RANDAZZO – Solo pochi giorni fa, nella giornata del 22 luglio, la Passion Fitness di Randazzo ha ospitato una sessione di esami di Kickboxing che ha emozionato e coinvolto atleti, istruttori e famiglie.
Un evento intenso, carico di significato, che ha confermato ancora una volta il ruolo centrale di questa palestra nel panorama delle arti marziali siciliane.
A parlarne, un nostro lettore: Alfio Papa.
Spesso erroneamente chiamata “King Box”, la Kickboxing è una disciplina affascinante e completa, nata tra gli anni ’60 e ’70 in Giappone dalla fusione delle tecniche di calcio delle arti marziali orientali con la potenza e la strategia del pugilato occidentale.

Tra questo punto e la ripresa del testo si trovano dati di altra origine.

(* ===== verification/Pojo.v ===== *)
(** * The registry of application classes

    [codec/hessian/pojo.go]: [RegisterPOJO] and [RegisterJavaEnum] give an
    application's struct or enum type a class definition, kept in one global
    table that the encoder and every decoder consult.  The global and its lock
    become a state passed through; each function holds the lock for its whole
    body, so that each is one step. *)
From S2P Require Import Prelude Utf8 HessianConst HessianValue HessianEncode.

(** The methods of the application's types: [JavaClassName] and [EnumValue]
    where a type implements [POJO] and [POJOEnum], and the setters called by
    name on a struct. *)
Class Application := {
  JavaClassName : gotype -> option (value -> bytes);
  EnumValue : gotype -> option (value -> bytes -> Z);
  CallMethod : value -> bytes -> value -> option value
}.

(** [o.JavaClassName()] of an interface value, where it implements [POJO]. *)
Definition asPOJO `{Application} (o : value) : option bytes :=
  match TypeOf o with
  | Some t => option_map (fun f => f o) (JavaClassName t)
  | None => None
  end.

(** [t.Implements(javaEnumType)]. *)
Definition ImplementsEnum `{Application} (t : gotype) : bool :=
  match EnumValue t with Some _ => true | None => false end.

Definition InvalidJavaEnum : Z := -1.

(** A value of [type JavaEnum int32]. *)
Definition JavaEnum (z : Z) : value := VNamed (lit "hessian.JavaEnum") (VInt Int32 z).

Record classInfo := mkClassInfo {
  c_javaName : bytes;
  c_fieldNameList : list bytes;
  c_buffer : bytes
}.

Record structInfo := mkStructInfo {
  s_typ : gotype;
  s_goName : bytes;
  s_javaName : bytes;
  s_index : Z;
  s_inst : value
}.

Record POJORegistry := mkRegistry {
  classInfoList : list classInfo;
  j2g : gmap bytes bytes;
  registry : gmap bytes structInfo
}.

Definition pojoRegistry : POJORegistry := mkRegistry [] ∅ ∅.

(** [strings.ToLower] of an identifier. *)
Definition ToLower (s : bytes) : bytes :=
  map (fun c => if (65 <=? c) && (c <=? 90) then c + 32 else c) s.

Section Register.
Context `{GX : GxStrings} `{App : Application}.

(** The [switch v.Kind()] that finds the registered type; [Elem] of a nil
    pointer has no type. *)
Definition typ_of (o : value) : option gotype :=
  match o with
  | VPtr t _ => Some t
  | VNilPtr _ => None
  | VRef _ => Some TIface
  | _ => TypeOf o
  end.

(** [class-def ::= 'C' string int string*]. *)
Definition class_def (javaName : bytes) (fields : list bytes) : bytes :=
  let b := encByte [] [BC_OBJECT_DEF] in
  let b := encString javaName b in
  let b := encInt32 (i32 (Z.of_nat (length fields))) b in
  foldl (fun b f => encString f b) b fields.

(** The class is appended to the table and indexed under both names. *)
Definition add_class (typ : gotype) (o : value) (javaName : bytes) (l : list bytes)
    (g : POJORegistry) : Z * POJORegistry :=
  let goName := String typ in
  let index := Z.of_nat (length (classInfoList g)) in
  let c := mkClassInfo javaName l (class_def javaName l) in
  (index, mkRegistry (classInfoList g ++ [c]) (<[javaName := goName]> (j2g g))
            (<[goName := mkStructInfo typ goName javaName index o]> (registry g))).

(** [t.typ.NumField()] and the lower-case names of the fields; a panic on a
    type that is not a struct. *)
Definition struct_fields (typ : gotype) : option (list (bytes * gotype)) :=
  match typ with
  | TStruct _ fs => Some fs
  | _ => None
  end.

Definition RegisterPOJO (o : value) (name : bytes) : ST POJORegistry Z := fun g =>
  match registry g !! name with
  | Some _ => (Ret (-1), g)
  | None =>
      match typ_of o with
      | None => (Panic, g)
      | Some typ =>
          match struct_fields typ with
          | None => (Panic, mkRegistry (classInfoList g) (<[name := String typ]> (j2g g)) (registry g))
          | Some fs =>
              let '(i, g) := add_class typ o name (map (fun f => ToLower f.1) fs) g in
              (Ret i, g)
          end
      end
  end.

Definition RegisterJavaEnum (o : value) (name : bytes) : ST POJORegistry Z := fun g =>
  match registry g !! name with
  | Some _ => (Ret (-1), g)
  | None =>
      match typ_of o with
      | None => (Panic, g)
      | Some typ =>
          let '(i, g) := add_class typ o name [ToLower (lit "name")] g in (Ret i, g)
      end
  end.

End Register.

(** [s.index, ok]: the zero index for a name that is not registered. *)
Definition checkPOJORegistry (g : POJORegistry) (goName : bytes) : Z * bool :=
  match registry g !! goName with
  | Some s => (s_index s, true)
  | None => (0, false)
  end.

Definition getStructInfo (g : POJORegistry) (javaName : bytes) : option structInfo :=
  match j2g g !! javaName with
  | Some goName => registry g !! goName
  | None => None
  end.

(** The list index [l[i]] of an [int]. *)
Definition index {A} (l : list A) (i : Z) : option A :=
  if i <? 0 then None else l !! Z.to_nat i.

(** The type, the class and the error; the zero class with the first error. *)
Definition zero_class : classInfo := mkClassInfo [] [] [].

Definition getStructDefByIndex (g : POJORegistry) (idx : Z)
    : option gotype * classInfo * option goerr :=
  match index (classInfoList g) idx with
  | None => (None, zero_class, Some (Errorf "illegal class index @idx %d"))
  | Some cls =>
      let clsName := default [] (j2g g !! c_javaName cls) in
      match registry g !! clsName with
      | None => (None, cls, Some (Errorf "can not find go type name %s in registry"))
      | Some s => (Some (s_typ s), cls, None)
      end
  end.

(** [reflect.New(s.typ).Interface()]; nil for a name that is not registered. *)
Definition createInstance (g : POJORegistry) (goName : bytes) : option value :=
  match registry g !! goName with
  | Some s => Some (VPtr (s_typ s) (zero (s_typ s)))
  | None => None
  end.

(** ** What the registry keeps true *)

(** Every Java name leads to a registered Go type, and every registered type
    to a class of the table that bears its Java name. *)
Record registry_ok (g : POJORegistry) : Prop := {
  ok_j2g : forall j gn, j2g g !! j = Some gn -> is_Some (registry g !! gn);
  ok_index : forall gn s, registry g !! gn = Some s ->
    String (s_typ s) = gn /\ s_goName s = gn /\
    exists c, index (classInfoList g) (s_index s) = Some c /\ c_javaName c = s_javaName s;
  ok_classes : forall i c, classInfoList g !! i = Some c -> is_Some (j2g g !! c_javaName c)
}.

Lemma index_app {A} (l : list A) i x k : index l i = Some x -> index (l ++ k) i = Some x.
Proof.
  unfold index. destruct (i <? 0); [done|]. intros H. by apply lookup_app_l_Some.
Qed.

Lemma index_snoc {A} (l : list A) x : index (l ++ [x]) (Z.of_nat (length l)) = Some x.
Proof.
  unfold index. destruct (_ <? 0) eqn:E; zify_bool; [lia|].
  rewrite Nat2Z.id. by apply list_lookup_middle.
Qed.

Lemma pojoRegistry_ok : registry_ok pojoRegistry.
Proof. by split. Qed.

Section RegisterOk.
Context `{GX : GxStrings}.

Lemma add_class_ok typ o j l g :
  registry_ok g -> registry_ok (add_class typ o j l g).2.
Proof.
  intros [Hj Hi Hc]. split; cbn [add_class snd j2g registry classInfoList].
  - intros j' gn. destruct (decide (gn = String typ)) as [->|Hne].
    { intros _. rewrite lookup_insert_eq. eauto. }
    rewrite (lookup_insert_ne (registry g)) by done.
    destruct (decide (j' = j)) as [->|Hne']; [by rewrite lookup_insert_eq; intros [=]|].
    rewrite lookup_insert_ne by done. apply Hj.
  - intros gn s. destruct (decide (gn = String typ)) as [->|Hne].
    + rewrite lookup_insert_eq. intros [= <-]. cbn. split_and!; [done|done|].
      eexists. split; [apply index_snoc|done].
    + rewrite lookup_insert_ne by done. intros Hs. apply Hi in Hs as (? & ? & c & ? & ?).
      split_and!; [done|done|]. exists c. split; [by apply index_app|done].
  - intros i c Hl. apply lookup_app_Some in Hl as [Hl|[_ Hl]].
    + destruct (decide (c_javaName c = j)) as [->|Hne]; [rewrite lookup_insert_eq; eauto|].
      rewrite lookup_insert_ne by done. by apply Hc in Hl.
    + apply list_lookup_singleton_Some in Hl as [_ <-]. cbn. rewrite lookup_insert_eq. eauto.
Qed.

(** What [RegisterPOJO] does on a struct whose Java name is no registered Go
    name. *)
Lemma RegisterPOJO_struct o name typ fs g :
  registry g !! name = None -> typ_of o = Some typ -> struct_fields typ = Some fs ->
  RegisterPOJO o name g =
    let '(i, g') := add_class typ o name (map (fun f => ToLower f.1) fs) g in (Ret i, g').
Proof. intros Hn Ht Hf. unfold RegisterPOJO. by rewrite Hn, Ht, Hf. Qed.

(** The class that the registry holds for the struct type [nm] with fields [fs]
    and Java name [name]. *)
Definition registered (g : POJORegistry) (name nm : bytes) (fs : list (bytes * gotype)) : Prop :=
  exists s, registry g !! nm = Some s /\ s_typ s = TStruct nm fs
    /\ j2g g !! name = Some nm
    /\ index (classInfoList g) (s_index s)
       = Some (mkClassInfo name (map (fun f => ToLower f.1) fs)
                 (class_def name (map (fun f => ToLower f.1) fs))).

Lemma add_class_registered o name nm fs g :
  registered (add_class (TStruct nm fs) o name (map (fun f => ToLower f.1) fs) g).2 name nm fs.
Proof.
  eexists. cbn [add_class snd registry j2g classInfoList String].
  rewrite !lookup_insert_eq. split_and!; [done|done|done|]. cbn [s_index]. apply index_snoc.
Qed.

Lemma registered_lookups g name nm fs :
  registered g name nm fs -> exists s,
    s_typ s = TStruct nm fs /\ getStructInfo g name = Some s
    /\ checkPOJORegistry g nm = (s_index s, true)
    /\ getStructDefByIndex g (s_index s)
       = (Some (TStruct nm fs),
          mkClassInfo name (map (fun f => ToLower f.1) fs)
            (class_def name (map (fun f => ToLower f.1) fs)), None).
Proof.
  intros (s & Hs & Ht & Hj & Hi). exists s. split; [done|].
  unfold getStructInfo, checkPOJORegistry, getStructDefByIndex.
  rewrite Hj, Hs, Hi. cbn [c_javaName]. rewrite Hj. cbn [from_option id]. unfold id. rewrite Hs, Ht. done.
Qed.

(** Registering a struct type gives it the next index; the class is then
    found by its index, its Go name and its Java name, and the registry's
    invariant is kept. *)
Lemma RegisterPOJO_registers o name nm fs g :
  registry_ok g -> registry g !! name = None -> typ_of o = Some (TStruct nm fs) ->
  exists g', RegisterPOJO o name g = (Ret (Z.of_nat (length (classInfoList g))), g')
    /\ registry_ok g' /\ registered g' name nm fs
    /\ checkPOJORegistry g' nm = (Z.of_nat (length (classInfoList g)), true)
    /\ option_map s_typ (getStructInfo g' name) = Some (TStruct nm fs).
Proof.
  intros Hok Hn Ht. exists (add_class (TStruct nm fs) o name (map (fun f => ToLower f.1) fs) g).2.
  rewrite (RegisterPOJO_struct o name (TStruct nm fs) fs) by done.
  split_and!; [done|by apply add_class_ok|apply add_class_registered| |].
  - unfold checkPOJORegistry. cbn [add_class snd registry String]. by rewrite lookup_insert_eq.
  - unfold getStructInfo. cbn [add_class snd registry j2g String]. by rewrite !lookup_insert_eq.
Qed.

(** The comment on [RegisterPOJO] promises -1 for a type that has been
    registered; the guard looks the Java name up in a table of Go names, so that
    registering a type again appends a second class. *)
Lemma RegisterPOJO_again o name nm fs g i g1 :
  name <> nm -> typ_of o = Some (TStruct nm fs) -> RegisterPOJO o name g = (Ret i, g1) -> i <> -1 ->
  exists g2, RegisterPOJO o name g1 = (Ret (i + 1), g2)
    /\ length (classInfoList g2) = (2 + length (classInfoList g))%nat.
Proof.
  intros Hne Ht Hr Hi. unfold RegisterPOJO in Hr.
  destruct (registry g !! name) eqn:Hn; [by injection Hr as <- <-|].
  rewrite Ht in Hr. cbn [struct_fields] in Hr. injection Hr as <- <-.
  set (g1 := mkRegistry _ _ _). set (l := map (fun f => ToLower f.1) fs).
  assert (Hn1 : registry g1 !! name = None) by (cbn; by rewrite lookup_insert_ne).
  exists (add_class (TStruct nm fs) o name l g1).2.
  rewrite (RegisterPOJO_struct o name (TStruct nm fs) fs g1) by done.
  assert (Hl : length (classInfoList g1) = S (length (classInfoList g)))
    by (cbn; rewrite length_app; cbn; lia).
  cbn [add_class snd classInfoList]. rewrite length_app, Hl. split; [|cbn; lia].
  do 2 f_equal. lia.
Qed.

End RegisterOk.

(** ** A sample application *)

Definition User : list (bytes * gotype) :=
  [(lit "Name", TString); (lit "Age", TInt Int32); (lit "Vip", TBool)].
Definition User_name : bytes := lit "main.User".
Definition User_java : bytes := lit "com.ikurento.user.User".

(** One struct type, [main.User]; nothing else implements [POJO]. *)
Definition sample_app : Application := {|
  JavaClassName t := if type_eqb t (TStruct User_name User) then Some (fun _ => User_java) else None;
  EnumValue _ := None;
  CallMethod _ _ _ := None
|}.

Definition user (name : bytes) (age : Z) (vip : bool) : value :=
  VStruct User_name User [VString name; VInt Int32 age; VBool vip].

Definition sample_registry `{GX : GxStrings} : POJORegistry :=
  (RegisterPOJO (user [] 0 false) User_java pojoRegistry).2.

Oggi è praticata in tutto il mondo e anche a Randazzo, nel cuore della Sicilia, si respira la sua filosofia fatta di rispetto, disciplina e crescita personale.
Alla guida dei giovani atleti ci sono due punti di riferimento del panorama marziale siciliano: il Maestro Vincenzo Bordonaro, 7° Dan di Karate, e il Maestro Alfio Pintabona, 4° Dan Karate e 3° Dan Kickboxing. Con la loro esperienza e passione, hanno costruito una vera e propria scuola di vita, dove ogni allievo viene seguito nel suo percorso tecnico e umano.
Sebbene la Kickboxing non preveda un sistema unificato di cinture come il Karate, la Passion Fitness adotta un metodo didattico basato su gradi di colore, riconosciuto da federazioni di rilievo come WAKO, ASI e IKTA. Ogni cintura rappresenta un livello di preparazione, un obiettivo da raggiungere, una motivazione per continuare a migliorare:
A brillare sul ring il 22 luglio sono stati soprattutto due giovanissimi atleti, simbolo della nuova generazione marziale: un bambino di 7 anni, che con grande determinazione ha conquistato la sua prima cintura gialla, e un altro di 9 anni, che ha dimostrato come la passione per le arti marziali possa crescere fin da piccoli. Le loro esibizioni, seguite da un pubblico attento e visibilmente emozionato, hanno rappresentato il cuore pulsante della giornata.
Alla Passion Fitness si insegna molto più che colpire e difendersi. Qui si coltivano il rispetto, la perseveranza, l’autocontrollo e la fiducia in sé stessi. Ogni cintura conquistata è il frutto di allenamenti intensi, momenti difficili e una comunità che sostiene ogni singolo passo. È una scuola che diventa famiglia, un luogo dove i valori dello sport si traducono in crescita personale.
“Dietro ogni cintura c’è sacrificio, dedizione e amore per questo sport”, ha commentato con emozione il Maestro Alfio Pintabona.
L’evento del 22 luglio ha rappresentato non solo una tappa importante per gli atleti, ma anche un momento di aggregazione per l’intera comunità randazzese. La Passion Fitness si conferma un faro per tanti giovani che, attraverso lo sport, trovano una via sicura per esprimere sé stessi, crescere e sognare in grande.
Ancora una volta, Randazzo può dirsi orgogliosa della sua palestra, che con dedizione e professionalità continua a formare non solo atleti, ma persone migliori.